11/12/2025
I have a lot of thoughts about instrument cables, and they're mostly not about tone. Regardless of capacitance or any of that, the most important things to look for in a cable are shielding, quality connectors, strain relief, and proper workmanship\termination.
Buzz and hum can be a chronic pain on stage because electricity is magic and noise issues can come from a lot of unexpected places. For 4 days of rehearsals we had an unpleasant buzz on the bass, that was low enough to live with, but not nice in the PA. If you swipe through you'll see a lot of points in the chain that could cause a problem, and a lot of places we could try a combination of ground lifts to cure what sounded like a ground loop --wireless receiver, SGI transmitter, bass pre-fx DI, bass pedal chain, bass post-fx DI, bass head, bass cab mic. I tried a lot of combinations of lifts and switches where it was safe to do so, including trying hum debuggers and ISO transformers at various points.
Ultimately the thing that solved the problem? Swapping out a "working" Live Wire patch cable, like every band owns a grip of, for a good quality, properly built mogami patch cable.
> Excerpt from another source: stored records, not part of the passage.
(** C7 at the BLEU-like metric. *)
Lemma rerank_attaches_scores_witness :
  ∃ scores ranking scores_sorted best,
    Reranker.rerank_scores Sample.bleu_scored Sample.nbest "reference"
      Sample.w0 = (Sample.bleu_world, Ok (scores, ranking)) ∧
    getitems scores ranking = Ok scores_sorted ∧
    Sample.bleu_scored_nbest !! "scores"
      = Some (JList (JNum <$> scores_sorted)) ∧
    Sample.bleu_scored_nbest !! "score" = Some (JNum best) ∧
    head scores_sorted = Some best ∧
    best ∈ scores ∧
    ("bleu" ≠ RERANK_ISOMETRIC_LC → Forall (λ s, (s <= best)%Q) scores) ∧
    ("bleu" = RERANK_ISOMETRIC_LC → Forall (λ s, (best <= s)%Q) scores).
Proof.
  exact (rerank_attaches_scores "bleu" 0.5 Sample.w0 Sample.w0
           Sample.bleu_scored Sample.nbest "reference" Sample.w0
           Sample.bleu_world Sample.bleu_scored_nbest
           bleu_scored_init bleu_scored_run).
Defined.

(** C9 at the BLEU-like metric. *)
Lemma rerank_overwrites_scores_witness :
  ∃ scores ranking scores_sorted,
    Reranker.rerank_scores Sample.bleu_scored Sample.nbest "reference"
      Sample.w0 = (Sample.bleu_world, Ok (scores, ranking)) ∧
    getitems scores ranking = Ok scores_sorted ∧
    Sample.bleu_scored_nbest !! "scores"
      = Some (JList (JNum <$> scores_sorted)) ∧
    ∀ key, key ≠ "scores" → key ≠ "score" →
      option_Forall2 (λ v v', Reranker.ranksort ranking v = Ok v')
        (Sample.nbest !! key) (Sample.bleu_scored_nbest !! key).
Proof.
  exact (rerank_overwrites_scores "bleu" 0.5 Sample.w0 Sample.w0
           Sample.bleu_scored Sample.nbest "reference" Sample.w0
           Sample.bleu_world Sample.bleu_scored_nbest
           bleu_scored_init bleu_scored_run).
Defined.

(** C5 at an unknown identifier and at an isometric one. *)
Lemma init_recognized_metrics_witness :
  (∃ msg,
     Reranker.__init__ "not-a-real-metric" 0.5 false Sample.w0
       = (Sample.w0, Raise (SockeyeError msg)) ∧
     msg = "Scoring metric '" +:+ "not-a-real-metric" +:+
           "' unknown. Choices are: " +:+ py_str_list RERANK_METRICS ∧
     ∀ m, m ∈ RERANK_METRICS → occurs_in (py_repr m) msg) ∧
  (∃ self,
     Reranker.__init__ "isometric-ratio" 0.5 false Sample.w0
       = (Sample.w0, Ok self)).
Proof.
  split.
  - apply (init_recognized_metrics "not-a-real-metric" 0.5 false Sample.w0);
      [discriminate|discriminate|reflexivity].
  - apply (init_recognized_metrics "isometric-ratio" 0.5 false Sample.w0).
    right. right. reflexivity.
Defined.

(** C6 at a record with one hypothesis. *)
Lemma rerank_line_degenerate_witness :
  rerank_line Sample.bleu_scored {[ "translations" := Sample.strs ["hello"] ]}
    "reference" Sample.w0
    = (Sample.w0, Ok ({[ "translations" := Sample.strs ["hello"] ]}, 1)) ∧
  ∀ args i,
    output_best args = false →
    process_line Sample.bleu_scored args
      (i, ("reference", {[ "translations" := Sample.strs ["hello"] ]}))
      Sample.w0
    = (World [] [print_json_dumps {[ "translations" := Sample.strs ["hello"] ]}],
       Ok ()).
Proof.
  apply (rerank_line_degenerate Sample.bleu_scored
           {[ "translations" := Sample.strs ["hello"] ]} "reference"
           [JStr "hello"] Sample.w0); [evaluate | simpl; lia].
Defined.

(** C8 at a record that holds only the ranked translations. *)
Lemma output_line_fallback_chain_witness :
  output_line Sample.best_non_blank
    {[ "translations" := Sample.strs [""; ""; "good translation"] ]} 3
    "reference" Sample.w0
  = (World [] [print_value (JStr "good translation")], Ok ()).
Proof.
  apply (output_line_fallback_chain Sample.best_non_blank
           {[ "translations" := Sample.strs [""; ""; "good translation"] ]}
           "reference" Sample.w0); [evaluate|reflexivity..].
Defined.

(** C10 at a record whose only hypothesis is blank. *)
Lemma process_line_single_blank_witness :
  process_line Sample.bleu_scored Sample.best_non_blank
    (1, ("reference", {[ "translations" := Sample.strs [""] ]})) Sample.w0
  = (World [] [print_value (JStr "")], Ok ()).
Proof.
  apply (process_line_single_blank Sample.bleu_scored Sample.best_non_blank 1
           "reference" {[ "translations" := Sample.strs [""] ]} Sample.w0);
    [evaluate|reflexivity..].
Defined.

(** * The further properties at concrete records *)




(** X4 at a record with a field of three elements. *)
Lemma sort_by_ranking_returns_iff_witness :
  ((∃ d, Reranker._sort_by_ranking Sample.nbest_longer_field [1; 0] = Ok d) ↔
   (∀ key l i, Sample.nbest_longer_field !! key = Some (JList l) →
               i ∈ [1; 0] → i < length l)) ∧
  (∀ e, Reranker._sort_by_ranking Sample.nbest_longer_field [1; 0] = Raise e →
        e = IndexError).
Proof. exact (sort_by_ranking_returns_iff Sample.nbest_longer_field [1; 0]). Defined.

Lemma nbest_longer_field_sorted :
  Reranker._sort_by_ranking Sample.nbest_longer_field [1; 0]
  = Ok {[ "translations" := Sample.strs ["bb"; "a"];
          "alignment" := Sample.strs ["q"; "p"] ]}.
Proof. evaluate. Qed.

(** X5 at the same record. *)
Lemma sort_by_ranking_shape_witness :
  dom ({[ "translations" := Sample.strs ["bb"; "a"];
          "alignment" := Sample.strs ["q"; "p"] ]} : gmap string json)
  = dom Sample.nbest_longer_field ∧
  (∀ key l, Sample.nbest_longer_field !! key = Some (JList l) →
            ∃ l', ({[ "translations" := Sample.strs ["bb"; "a"];
                      "alignment" := Sample.strs ["q"; "p"] ]}
                     : gmap string json) !! key = Some (JList l') ∧
                  length l' = length [1; 0]) ∧
  (∀ key v, Sample.nbest_longer_field !! key = Some v → (∀ l, v ≠ JList l) →
            ({[ "translations" := Sample.strs ["bb"; "a"];
                "alignment" := Sample.strs ["q"; "p"] ]}
               : gmap string json) !! key = Some v).
Proof.
  exact (sort_by_ranking_shape Sample.nbest_longer_field [1; 0] _
           nbest_longer_field_sorted).
Defined.

(** X6 at a record with two hypotheses and a field that is not a list. *)
Lemma sort_by_identity_ranking_witness :
  Reranker._sort_by_ranking Sample.nbest_with_score (seq 0 2)
  = Ok Sample.nbest_with_score.
Proof.
  apply sort_by_identity_ranking. intros key l.
  unfold Sample.nbest_with_score.
  intros [[_ H]|[_ H]]%lookup_insert_Some.
  - by injection H as <-.
  - by apply lookup_singleton_Some in H as [_ ?].
Defined.

(** X7 at the same record as X4: two swaps are the identity ranking. *)
Lemma sort_by_ranking_compose_witness :
  Reranker._sort_by_ranking
    {[ "translations" := Sample.strs ["bb"; "a"];
       "alignment" := Sample.strs ["q"; "p"] ]} [1; 0]
  = Reranker._sort_by_ranking Sample.nbest_longer_field [0; 1] ∧
  ∃ d2, Reranker._sort_by_ranking
          {[ "translations" := Sample.strs ["bb"; "a"];
             "alignment" := Sample.strs ["q"; "p"] ]} [1; 0] = Ok d2.
Proof.
  apply (sort_by_ranking_compose Sample.nbest_longer_field [1; 0] [1; 0]
           [0; 1]); [exact nbest_longer_field_sorted | reflexivity].
Defined.

(** X8 at the BLEU-like metric. *)
Lemma rerank_overlap_calls_witness :
  Sample.bleu_world
  = World ([] ++ ((λ h, call_sentence_bleu h ["reference"] "add-k")
                    <$> ["abc"; "abcde"; "fghij"; "a"])) [].
Proof.
  apply (rerank_overlap_calls 0.5 true Sample.w0 Sample.w0 Sample.bleu_scored
           Sample.nbest "reference" ["abc"; "abcde"; "fghij"; "a"] Sample.w0
           Sample.bleu_world (Ok Sample.bleu_scored_nbest));
    [reflexivity|reflexivity|evaluate|exact bleu_scored_run
    |exact bleu_scored_init].
Defined.

(** X9 at the length-controlled isometric metric. *)
Lemma rerank_isometric_calls_witness :
  Sample.isometric_lc_world
  = World ([] ++ zip_with
             (λ h xr, call_compute_isometric_score h xr.1 "source"
                        "isometric-lc" 0.5)
             ["abc"; "abcde"; "fghij"; "a"]
             [(-1, @nil json); (-2, []); (-3, []); (-4, [])]%Q) [].
Proof.
  apply (rerank_isometric_calls "isometric-lc" 0.5 false Sample.w0 Sample.w0
           Sample.isometric_lc Sample.nbest "reference" "source"
           ["abc"; "abcde"; "fghij"; "a"]
           [(-1, @nil json); (-2, []); (-3, []); (-4, [])]%Q Sample.w0
           Sample.isometric_lc_world (Ok Sample.isometric_lc_nbest));
    [reflexivity|reflexivity|reflexivity|exact isometric_lc_init
    |evaluate|evaluate|evaluate|exact isometric_lc_run].
Defined.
The shielding and termination in those 2 cables is significantly different, even though you wouldn't notice much difference in tone the vast majority of the time
This kind of stuff drives me nuts, especially when I have a lot of other projects to work on, but one way to stop letting something make you crazy is to fix it.
By the way the show looks cool out front even without the video stuff frying your mind.